L’image de Facebook a été affectée par la propagation des « fake news », ces fausses nouvelles virales popularisées lors de l’élection présidentielle américaine de 2016. Au point qu’on s’interroge : le réseau social aux 2,07 milliards d’utilisateurs est-il devenu un danger pour la démocratie ? Mark Zuckerberg, PDG et cofondateur, s’est donné pour mission de « réparer » Facebook en 2018. Un chantier semé d’embûches.
Miné par la polémique des fake news, Facebook veut se refaire une réputation. Pour 2018, le PDG et cofondateur Mark Zuckerberg s’est donné pour mission de « réparer » le réseau social aux 2,07 milliards d’utilisateurs. « Le monde se sent anxieux et divisé, et Facebook a beaucoup de travail à faire – qu’il s’agisse de protéger notre communauté contre les abus et la haine, de se défendre contre les interférences des États ou de s’assurer que le temps passé sur Facebook soit bien utilisé », constatait début janvier Mark Zuckerberg sur sa propre page du réseau social. « Nous n’allons pas empêcher tous les abus, mais nous faisons actuellement trop d’erreurs pour appliquer nos politiques et empêcher l’utilisation abusive de nos outils. Si nous réussissons cette année, nous finirons 2018 sur une bien meilleure trajectoire. » Comme un air de mea culpa…
En effet, le géant américain a été vivement critiqué l’année dernière pour son manque d’efficacité dans sa lutte contre les fake news, ces fausses nouvelles virales popularisées lors du Brexit en 2016 et amplifiées lors de l’élection présidentielle américaine. Preuve en est que Facebook, conçu en 2004 comme un simple trombinoscope pour l’université de Harvard, a largement dépassé son simple statut de réseau social. Il est même devenu une source d’informations concurrente des médias traditionnels (voir chronologie). Une responsabilité qu’il n’avait pas envisagée lors de sa création.

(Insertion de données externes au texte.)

(** * observability_lab: a shallow embedding of [app.py]

    The service is a Flask application with four routes, one
    [before_request] hook, one [after_request] hook and a memoised compute
    function.  Everything the program does to the outside (sleeping, reading
    the clock, drawing random numbers, opening spans, feeding metric
    instruments, writing log lines) is kept in an explicit [world]; handlers
    are computations in a state-and-exception monad over that world.

    Python values are kept as the program has them: [int] is [Z] (unbounded),
    [float] is the kernel's binary64 [float], [str] is the [string] of its
    UTF-8 encoding, a [dict] is an association list in insertion order. *)

From Stdlib Require Import ZArith List String Ascii Bool Lia.
From Stdlib Require Import DecimalString HexadecimalString.
From Stdlib Require Import Floats.
Import ListNotations.

Open Scope string_scope.
Open Scope list_scope.
Open Scope Z_scope.

#[local] Set Warnings "-inexact-float".

(* ================================================================= *)
(** ** Exceptions and results *)

(** The exceptions the program can meet.  Everything but [BaseExc] derives
    from Python's [Exception]; [BaseExc] stands for the classes that derive
    from [BaseException] only ([KeyboardInterrupt], [SystemExit],
    [GeneratorExit]). *)
Inductive exn : Type :=
| ValueError (msg : string)
| OverflowError (msg : string)
| ZeroDivisionError (msg : string)
| HTTPException (code : Z)
| OtherException (name : string)
| BaseExc (name : string).
Lemma decode_image_fields_witness :
  dict_get end_event_T1 "fare_amount" = Some (VNum "13.0").
Proof.
  apply (decode_image_fields string text_Decimal end_image_T1 end_event_T1
           "fare_amount" end_image_T1_wf).
  reflexivity.
Defined.

Definition start_image_T1 : dict attr :=
  [ ("PK", AttrS "T1");
    ("SK", AttrS "RAW#trip_start#2025-05-22T09:00:00");
    ("data_type", AttrS "trip_start");
    ("status", AttrS "pending");
    ("pickup_datetime", AttrS "2025-05-22T09:00:00");
    ("fare_amount", AttrN "12.5") ].

Definition start_record_T1 : stream_record :=
  {| eventName := "INSERT"; NewImage := Some start_image_T1 |}.

(** The event the handler decodes from [start_image_T1]. *)
Definition start_event_T1 : item string :=
  [ ("PK", VStr "T1");
    ("SK", VStr "RAW#trip_start#2025-05-22T09:00:00");
    ("data_type", VStr "trip_start");
    ("status", VStr "pending");
    ("pickup_datetime", VStr "2025-05-22T09:00:00");
    ("fare_amount", VNum "12.5") ].

(** The start event is in the table when the record of the end event is
    processed, and the other way round, at two different times: both
    records write the merge of the start event and the end event, and the
    two written records differ in [processing_timestamp_lambda2] and
    [correlation_id] only. *)
Lemma C3_merge_determined_up_to_ambient_witness :
  let w1 := world_with [start_event_T1] [] in
  let w2 :=
    {| table := [end_event_T1]; replies := []; clock := example_clock;
       ticks := 4; uuids := example_uuids; drawn := 1; calls := [] |} in
  let start_first := merge (ambient_of string w1) start_event_T1 end_event_T1 in
  let end_first := merge (ambient_of string w2) start_event_T1 end_event_T1 in
  (dict_keys (merge first_run start_event_T1 end_event_T1) =
     dict_keys (merge second_run start_event_T1 end_event_T1) /\
   dict_get (merge first_run start_event_T1 end_event_T1) "end_fare_amount" =
     dict_get (merge second_run start_event_T1 end_event_T1) "end_fare_amount")
  /\
  (exists sk_start sk_end,
     calls (process end_record_T1 w1) =
       calls w1 ++
       [ Query (Some "T1") "RAW#trip_start#";
         PutItem start_first true;
         UpdateItem (VStr "T1") (VStr sk_end) "processed_by_matcher" true;
         UpdateItem (VStr "T1") (VStr sk_start) "processed_by_matcher" true ]
     /\
     calls (process start_record_T1 w2) =
       calls w2 ++
       [ Query (Some "T1") "RAW#trip_end#";
         PutItem end_first true;
         UpdateItem (VStr "T1") (VStr sk_start) "processed_by_matcher" true;
         UpdateItem (VStr "T1") (VStr sk_end) "processed_by_matcher" true ]) /\
  dict_keys start_first = dict_keys end_first /\
  dict_get start_first "end_fare_amount" = dict_get end_first "end_fare_amount".
Proof.
  intros w1 w2 start_first end_first.
  destruct (C3_merge_determined_up_to_ambient string text_Decimal text_str
              first_run second_run start_event_T1 end_event_T1
              "end_fare_amount" eq_refl)
    as [Hruns Hhandler].
  split; [exact Hruns|].
  apply (Hhandler start_record_T1 end_record_T1 "T1" w1 w2).
  - intros ddb_item H. simpl in H. injection H as <-. distinct_keys.
  - intros ddb_item H. simpl in H. injection H as <-. distinct_keys.
  - reflexivity.
  - reflexivity.
  - reflexivity.
  - reflexivity.
  - reflexivity.
  - reflexivity.
Defined.

(** Both halves are in the table when their two records come in one batch:
    the first record completes the pair and marks both events, so the
    counterpart the second record reads from the table carries
    [processed_at], which the image of that event does not; the second
    written record has the field, the first has not. *)
Example second_merge_of_a_batch_carries_processed_at :
  map (fun it => dict_get it "processed_at")
    (written_items
       (calls (snd (handler (Some [start_record_T1; end_record_T1])
                      (world_with [end_event_T1; start_event_T1] []))))) =
  [None; Some (VStr "2025-05-22T10:00:02")].
Proof. vm_compute. reflexivity. Qed.

(** The stream record of a completed trip, as the table's stream gives it
    back to the handler. *)
Definition completed_record : stream_record :=
  {| eventName := "INSERT";
     NewImage :=
       Some [ ("PK", AttrS "T1");
              ("SK", AttrS "COMPLETED#2025-05-22T09:30:00");
              ("data_type", AttrS "completed_trip");
              ("status", AttrS "completed") ] |}.

Lemma record_passed_over_witness :
  process completed_record (world_with [trip_start_T1; trip_end_T1] []) =
  world_with [trip_start_T1; trip_end_T1] [].
Proof.
  apply (record_passed_over string text_Decimal text_str completed_record).
  right. right. eexists. split; [reflexivity|].
  right. left. eexists. split; reflexivity.
Defined.

Lemma unmatched_event_waits_witness :
  exists sk_prefix,
    calls (process end_record_T1 (world_with [] [])) =
      calls (world_with [] []) ++ [Query (Some "T1") sk_prefix] /\
    table (process end_record_T1 (world_with [] [])) =
      table (world_with [] []).
Proof.
  apply (unmatched_event_waits string text_Decimal text_str end_record_T1
           (Some "T1") "trip_end" end_event_T1); reflexivity.
Defined.




(** The marking of an item as processed, as [update_item] stores it. *)
Definition marked (it : item string) : item string :=
  dict_set (dict_set it "status" (VStr "processed_by_matcher"))
    "processed_at" (VStr "2025-05-22T10:00:03").

Lemma locator_reads_keys_only_witness :
  fst (find_counterpart_event string (Some "T1") "trip_end"
         (set_table string (map marked [trip_end_T1; trip_start_T1])
            (world_with [trip_end_T1; trip_start_T1] []))) =
  match fst (find_counterpart_event string (Some "T1") "trip_end"
               (world_with [trip_end_T1; trip_start_T1] [])) with
  | Returned (Some it) => Returned (Some (marked it))
  | other => other
  end.
Proof.
  apply (locator_reads_keys_only string marked (Some "T1") "trip_end"
           (world_with [trip_end_T1; trip_start_T1] [])).
  intros it. apply item_key_status_update.
Defined.

Lemma write_recovers_below_ceiling_witness :
  let it := merge first_run trip_start_T1 trip_end_T1 in
  let w := world_with [] [Fails; Fails; Answers; Fails] in
  fst (put_item_with_retry string it 3 w) = Returned (Some true) /\
  calls (snd (put_item_with_retry string it 3 w)) =
    calls w ++ repeat (PutItem it false) 2 ++ [PutItem it true] /\
  table_lookup ("T1", "COMPLETED#2025-05-22T09:30:00")
    (table (snd (put_item_with_retry string it 3 w))) = Some it /\
  replies string (snd (put_item_with_retry string it 3 w)) = [Fails].
Proof.
  apply (write_recovers_below_ceiling string
           (merge first_run trip_start_T1 trip_end_T1) 3
           ("T1", "COMPLETED#2025-05-22T09:30:00") Answers [Fails] 2
           (world_with [] [Fails; Fails; Answers; Fails]));
    [reflexivity | discriminate | reflexivity | lia].
Defined.

Lemma handler_never_removes_witness :
  exists it',
    table_lookup ("T1", "RAW#trip_start#2025-05-22T09:00:00")
      (table (snd (handler (Some [end_record_T1; nameless_record])
                     (world_with [trip_start_T1] [])))) = Some it'.
Proof.
  apply (handler_never_removes string text_Decimal text_str
           (Some [end_record_T1; nameless_record])
           (world_with [trip_start_T1] [])
           ("T1", "RAW#trip_start#2025-05-22T09:00:00") trip_start_T1).
  reflexivity.
Defined.

Lemma pair_completes_witness :
  let w := world_with [trip_start_T1] [] in
  let amb :=
    {| utcnow_dropoff := example_clock 0;
       utcnow_processing := example_clock 1;
       uuid4 := example_uuids 0 |} in
  let completed_trip := merge amb trip_start_T1 end_event_T1 in
  exists sk_prefix sk_event sk_counterpart sk_completed,
    calls (process end_record_T1 w) =
      calls w ++
      [ Query (Some "T1") sk_prefix;
        PutItem completed_trip true;
        UpdateItem (VStr "T1") (VStr sk_event) "processed_by_matcher" true;
        UpdateItem (VStr "T1") (VStr sk_counterpart) "processed_by_matcher"
          true ]
    /\
    item_key completed_trip = Some ("T1", sk_completed) /\
    String.prefix "COMPLETED#" sk_completed = true /\
    table_lookup ("T1", sk_completed) (table (process end_record_T1 w)) =
      Some completed_trip.
Proof.
  apply (pair_completes string text_Decimal text_str end_record_T1
           "T1" "trip_end" end_event_T1 trip_start_T1
           (world_with [trip_start_T1] [])).
  - intros ddb_item H. simpl in H. injection H as <-. distinct_keys.
  - reflexivity.
  - reflexivity.
  - reflexivity.
Defined.

End Lambda2.

(** ** [scripts/glue_scripts.py] *)

Module GlueScripts.

Section Job.

(** Python's [float] and pandas are not code of the repository. Taken as
    given: the floats and [float(s)] ([None] when it raises [ValueError]);
    [pd.to_datetime(column, errors="coerce")] followed by [.dt.date], and
    [pd.to_numeric(column, errors="coerce")]. Both are functions of the
    whole column, not of one cell: pandas may settle how to read a column
    from the values it finds in it, so what a cell is read as can depend on
    the other cells. [None] stands for the missing value ([NaT], [NaN])
    that [dropna] removes. *)
Variable float : Type.
Variable float_of_str : string -> option float.

(** A cell of a scanned item: a string, a number, or [None]. *)
Inductive cell : Type :=
  | CStr (s : string)
  | CNum (x : float)
  | CNone.

Variable date : Type.
Variable date_eq_dec : forall a b : date, {a = b} + {a <> b}.
Variable to_datetime : list cell -> list (option date).
Variable to_numeric : list cell -> list (option float).
(** * The notification coordinator of the editor UI ([useShowMessage])

    A shallow embedding of the composable [useShowMessage]: the module-level
    queue of sticky notifications, the functions that show notifications,
    toasts and errors, the two confirmation dialogs, the bulk dismissal and
    the derivation of an execution error message.

    JavaScript strings are modelled by [string]; one character of the model
    stands for one UTF-16 code unit, which is what [length], [slice] and
    [includes] count.  Effects (the queue, the rendering primitive, the
    telemetry sink, the external hooks, the modal dialog) are modelled by a
    state record that every operation threads, together with the three ways
    a piece of JavaScript can end: it returns, it throws, or it stays
    suspended on a promise that has not settled. *)

From Stdlib Require Import String Ascii List Bool Arith ZArith Lia.
Import ListNotations.

Set Warnings "-register-all".

Local Open Scope list_scope.
Local Open Scope string_scope.

(** ** Strings *)

Module JsString.

(** Characters that cannot be written inside a literal of this file. *)
Definition LF : string := String (ascii_of_nat 10) EmptyString.
Definition TAB : string := String (ascii_of_nat 9) EmptyString.
Definition DQ : string := String (ascii_of_nat 34) EmptyString.

Fixpoint tabs (n : nat) : string :=
  match n with
  | O => EmptyString
  | S k => TAB ++ tabs k
  end.

(** [s.includes(t)]: [t] occurs in [s] at some position. *)
Fixpoint includes (s t : string) : bool :=
  prefix t s ||
  match s with
  | EmptyString => false
  | String _ s' => includes s' t
  end.

(** [s.slice(0, n)]. *)
Definition slice0 (n : nat) (s : string) : string := substring 0 n s.

(** Truthiness of a value of type [string | undefined]. *)
Definition truthy (o : option string) : bool :=
  match o with
  | Some (String _ _) => true
  | _ => false
  end.

(** [a || b] on values of type [string | undefined]. *)
Definition or_else (a b : option string) : option string :=
  if truthy a then a else b.
(** * MT25082_PA02: the four plotting scripts

    The repository consists of four straight-line Python scripts
    (MT25082_plot_cache_misses.py, MT25082_plot_cycles_per_byte.py,
    MT25082_plot_latency.py, MT25082_plot_throughput.py).  Each one binds a
    few module-level lists of literals, drives matplotlib's pyplot interface
    through a fixed sequence of calls, saves the figure and prints one line.

    The scripts are embedded as computations in a reader/state/exception
    monad: the reader part is the host environment (command line, process
    environment, disk, network, which paths accept a write), the state part is the
    pyplot state together with what the process has written so far, and the
    exception part is an uncaught Python exception.  [main] is a script
    from its first pyplot call on; [program] is the whole file, with the
    import of matplotlib and the selection of the backend in front. *)

From Stdlib Require Import ZArith List String Ascii PrimFloat DecimalString Bool Lia.
Import ListNotations.
Set Warnings "-inexact-float".
Open Scope string_scope.
Open Scope list_scope.

(** ** Python values *)

(** The numbers that occur in the data tables: Python [int]s and [float]s
    (binary64; a decimal literal denotes the nearest double, in Python as in
    the [%float] notation). *)
Inductive num : Type :=
| PyInt (z : Z)
| PyFloat (f : float).

Definition ints : list Z -> list num := map PyInt.
Definition floats : list float -> list num := map PyFloat.

(** [str(n)] for an [int]: its decimal numeral. *)
Definition str (z : Z) : string := NilZero.string_of_int (Z.to_int z).

(** The newline escape of the two-line [system_config] literals. *)
Definition nl : string := String (ascii_of_nat 10) EmptyString.

(** Removing the element at position [i] of a list literal. *)
Definition remove_at {A : Type} (i : nat) (l : list A) : list A :=
  firstn i l ++ skipn (S i) l.
(** One turn of the loop body: the five blocks in their order; a node that
    is no dictionary is skipped. *)
Definition node_counts (node : json) : option (Z * Z * Z) :=
  match node with
  | JDict d =>
      or_else (pattern_summary d)
        (or_else (pattern_total d)
           (or_else (pattern_A d)
              (or_else (pattern_B d) (pattern_alt d))))
  | _ => None
  end.

(** The loop over the nodes: the first block that returns decides; the
    fall-through is [return 0, 0, 0]. *)
Fixpoint first_counts (nodes : list json) : Z * Z * Z :=
  match nodes with
  | [] => (0, 0, 0)
  | node :: rest =>
      match node_counts node with
      | Some r => r
      | None => first_counts rest
      end
  end.

Definition extract_counts (data : json) : Z * Z * Z :=
  first_counts (deep_iter data).

End Counts.

(** ** The [str] methods the program calls *)

(** [sub in s] *)
Fixpoint contains (sub s : string) : bool :=
  if prefix sub s then true
  else match s with
       | EmptyString => false
       | String _ s' => contains sub s'
       end.

(** [s.endswith(suffix)] *)
Fixpoint endswith (s suffix : string) : bool :=
  if String.eqb s suffix then true
  else match s with
       | EmptyString => false
       | String _ s' => endswith s' suffix
       end.

(** [s.split(sep)] for a separator of one character: never empty. *)
Fixpoint split (sep : ascii) (s : string) : list string :=
  match s with
  | EmptyString => [EmptyString]
  | String c s' =>
      match split sep s' with
      | [] => [EmptyString]
      | seg :: segs =>
          if Ascii.eqb c sep then EmptyString :: seg :: segs
          else String c seg :: segs
      end
  end.

(** [parts[-1]] *)
Definition last_part (parts : list string) : string := last parts EmptyString.

(** [parts[-2]], for a list of two parts or more. *)
Definition second_to_last (parts : list string) : string :=
  nth (List.length parts - 2) parts EmptyString.
(** * Read receipts: the model, the SQL store and the application layer

    A shallow embedding of
      - package [model]: the read-receipt structs, [IsValid], [PreSave];
      - [store/sqlstore/post_read_receipt_store.go]: the SQL store;
      - [app/post_read_receipts.go]: the application layer;
    followed by the properties of the read-receipt subsystem.

    Tables are finite maps keyed by their primary key; the value holds the
    remaining columns.  Code that talks to the database threads a [World]
    through a small state-and-error monad. *)

From stdpp Require Import base option list sorting gmap strings pretty.
From Stdlib Require Import ZArith Lia.

Local Open Scope string_scope.
Local Open Scope Z_scope.
Local Open Scope list_scope.

(** ** Structs of package [model] *)

Module PostReadReceipt.
Record t := mk {
  PostId : string; UserId : string; ChannelId : string;
  ReadAt : Z; CreateAt : Z;
  DeviceId : string; DeviceType : string; SessionId : string }.
End PostReadReceipt.

Module PostReadReceiptInfo.
Record t := mk {
  PostId : string; ChannelId : string;
  ReadReceipts : list PostReadReceipt.t;
  UnreadUsers : list string;
  TotalUsers : Z; ReadCount : Z;
  LastRead : Z; FirstRead : Z;
  PartiallyRead : bool; AllRead : bool }.
End PostReadReceiptInfo.

Module PostReadReceiptSummary.
Record t := mk {
  PostId : string; ChannelId : string;
  ReadCount : Z; TotalRecipients : Z;
  LastUpdated : Z; FirstReadAt : Z; LastReadAt : Z }.
End PostReadReceiptSummary.

Module ReadReceiptAuditLog.
Record t := mk {
  Id : string; UserId : string; PostId : string; Action : string;
  Metadata : list (string * string);
  CreateAt : Z }.
End ReadReceiptAuditLog.
(** Series of one common length, one sample or more: the rolling engine
    returns the corner of the conceptual matrix. *)
Lemma mem_run_equal_lengths (heap : nat → cost) (A B : list scalar)
    (lam nu : Qc) (strict : bool) :
  0 ≤ nu → length A = length B → (1 ≤ length A)%nat →
  memTWED.run heap A B lam nu strict
  = ([], Ok (twed nu lam A B (length A - 1) (length B - 1))).
Proof.
  intros Hnu Hlen HA. destruct (decide (2 ≤ length A)%nat) as [Hbig|Hsmall].
  { apply mem_run_twed; (done || lia). }
  assert (length A = 1%nat) as Hone by lia.
  assert (memTWED.run heap A B lam nu strict
          = ([], memTWED.calculateCosts heap
                   (memTWED.Build A B lam nu (length A) (length B)))) as ->.
  { destruct strict; [by apply mem_run_strict|].
    rewrite mem_run_nonstrict by done.
    by rewrite bool_decide_eq_false_2 by lia. }
  rewrite mem_calc_one_sample by done. cbn [memTWED.m].
  by rewrite <- Hlen, Hone.
Qed.

Lemma mem_run_swap (heap1 heap2 : nat → cost) (A B : list scalar)
    (lam nu : Qc) (strict : bool) :
  length A = length B →
  memTWED.run heap1 A B lam nu strict = memTWED.run heap2 B A lam nu strict.
Proof.
  intros Hlen. destruct (Qclt_le_dec nu 0) as [Hneg|Hnu].
  { by rewrite !mem_run_nu_negative. }
  destruct (decide (1 ≤ length A)%nat) as [Hpos|Hzero].
  - rewrite !mem_run_equal_lengths by (done || lia).
    by rewrite twed_transpose, Hlen.
  - destruct A, B; try done; try (cbn in Hzero; lia).
    unfold memTWED.run, memTWED.__init__.
    rewrite bool_decide_eq_true_2 by done. by destruct strict.
Qed.

(** ** The full-matrix engine *)

Lemma shape2_zeros (r c : nat) : shape2 r c (zeros r c).
Proof.
  split; [apply length_replicate|].
  apply Forall_replicate, length_replicate.
Qed.

Lemma at2_zeros (r c a b : nat) :
  (a < r)%nat → (b < c)%nat → at2 (zeros r c) a b = Some (Fin 0).
Proof.
  intros Ha Hb. unfold at2, zeros. rewrite lookup_replicate_2 by done.
  cbn. by apply lookup_replicate_2.
Qed.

“Industrialisation des rumeurs”
« Les rumeurs sur Internet ont toujours existé, mais il y a deux nouveautés concernant les fake news. D’une part, on observe un niveau de seuil. Il y a une industrialisation des rumeurs à cause du modèle économique de Facebook. Celui-ci repose sur une économie du clic permettant à des annonceurs publicitaires de rediriger l’utilisateur vers des sites externes proposant des fake news », détaille Romain Badouard, maître de conférences en sciences de l’information et de la communication à l’université de Cergy-Pontoise, auteur du livre Désenchantement de l’Internet. Désinformation, rumeur, propagande (éd. FYP).
C’est pourquoi Facebook a notamment décidé, depuis août dernier, de frapper au porte-monnaie, en les privant de publicité, les pages diffusant des fake news – labellisées comme telles par le réseau social. « D’autre part, il y a désormais une dimension politique des rumeurs avec l’utilisation de fake news à des fins de propagande politique », poursuit le chercheur.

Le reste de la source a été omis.